Re: access_ok inside kernelspace

Ingo Molnar (mingo@chiara.csoma.elte.hu)
Tue, 19 Oct 1999 12:25:54 +0200 (CEST)


On Tue, 19 Oct 1999, Tigran Aivazian wrote:

> calling sys_function() functions directly doesn't look right:
>
> 1. what if one was to do some accounting of the system calls. Not going
> through the int 0x80 would break this.
>
> 2. what if one were to temporarily redirect some system calls to another
> handler (like timetravel.o module does).
>
> 3. probably other "what-ifs".
>
> So, it is better to ensure that either one can go through that gate as
> many times as one wants or forbid it completely.
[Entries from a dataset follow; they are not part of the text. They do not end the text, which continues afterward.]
(** The inner loop started at the end of the prefix [p] (with the cell
    after it free) moves the longest suffix of [p] that [value] precedes
    one cell up and stops at its start. *)
Lemma shift_spec value (p : list T) :
  ∀ h s, ∃ p1 p2 h',
    p = p1 ++ p2 ∧
    Forall (λ z, compare value z = true) p2 ∧
    (∀ y, last p1 = Some y → compare value y = false) ∧
    insertion_sort.shift compare value (length p) (p ++ h :: s)
      = Ok (length p1, p1 ++ h' :: p2 ++ s).
Proof.
  induction p as [|y p IH] using rev_ind; intros h s.
  - exists [], [], h. split_and!; [done|constructor|done|done].
  - rewrite length_app, Nat.add_1_r. simpl.
    rewrite (load_Ok _ _ y).
    2:{ rewrite <- app_assoc. simpl. by apply list_lookup_middle. }
    rewrite bind_Ok. destruct (compare value y) eqn:Hc.
    + rewrite store_Ok.
      2:{ rewrite !length_app. simpl. lia. }
      rewrite bind_Ok.
      replace (<[S (length p) := y]> ((p ++ [y]) ++ h :: s)) with (p ++ y :: y :: s).
      2:{ rewrite <- app_assoc. simpl.
          replace (S (length p)) with (length p + 1)%nat by lia.
          by rewrite insert_app_r. }
      destruct (IH y (y :: s)) as (p1 & p2 & h' & -> & Hp2 & Hp1 & ->).
      exists p1, (p2 ++ [y]), h'. split_and!.
      * by rewrite app_assoc.
      * apply Forall_app. split; [done|]. by constructor.
      * done.
      * by rewrite <- (app_assoc p2).
    + exists (p ++ [y]), [], h. split_and!.
      * by rewrite app_nil_r.
      * constructor.
      * intros y'. rewrite last_snoc. by intros [= <-].
      * by rewrite length_app, Nat.add_1_r.
Qed.

(** One round of the outer loop on [p ++ x :: s] with [it] at [x]. *)
Lemma loop_step todo (p : list T) x s :
  ∃ p1 p2,
    p = p1 ++ p2 ∧
    Forall (λ z, compare x z = true) p2 ∧
    (∀ y, last p1 = Some y → compare x y = false) ∧
    insertion_sort.loop compare (S todo) (length p) (p ++ x :: s)
      = insertion_sort.loop compare todo (S (length p)) ((p1 ++ x :: p2) ++ s).
Proof.
  destruct (shift_spec x p x s) as (p1 & p2 & h' & Hp & Hp2 & Hp1 & Hshift).
  exists p1, p2. split_and!; try done.
  simpl. rewrite (load_Ok _ _ x) by by apply list_lookup_middle.
  rewrite bind_Ok, Hshift, bind_Ok. simpl.
  rewrite store_Ok by (rewrite !length_app; simpl; lia).
  rewrite bind_Ok. f_equal.
  rewrite <- (Nat.add_0_r (length p1)), insert_app_r. simpl.
  by rewrite <- app_assoc.
Qed.

Hypothesis compare_swo : strict_weak_order compare.

Lemma swo_asymmetric x y : compare x y = true → compare y x = false.
Proof.
  intros Hxy. destruct (compare y x) eqn:Hyx; [|done].
  rewrite <- (swo_irreflexive _ compare_swo x).
  symmetry. by eapply swo_transitive.
Qed.

Lemma swo_negatively_transitive x y z :
  compare x y = false → compare y z = false → compare x z = false.
Proof.
  intros Hxy Hyz. destruct (compare x z) eqn:Hxz; [|done].
  destruct (compare y x) eqn:Hyx.
  { rewrite <- Hyz. symmetry. by eapply swo_transitive. }
  destruct (compare z y) eqn:Hzy.
  { rewrite <- Hxy. symmetry. by eapply swo_transitive. }
  rewrite <- Hxz.
  by apply (swo_incomparable _ compare_swo x y z).
Qed.

Lemma equivalent_transitive a x z :
  equivalent compare a x → equivalent compare a z → equivalent compare x z.
Proof.
  intros [Hax Hxa] [Haz Hza].
  split; by eapply swo_negatively_transitive.
Qed.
We do not account syscalls, neither do we redirect system calls. If anyone
is doing anything like that then all problems triggered by such a change
should be solved. Current kernels do not have this problem, and calling
system calls from within system calls is a _feature_.

some users of this feature: exec() is using fop->read(). sys_ustat() is
internally using ->statfs(). autofs is using ->write(). kNFSd is using
->read(), ->write(), ->readlink(), ->statfs(). NBD, loopback, etc.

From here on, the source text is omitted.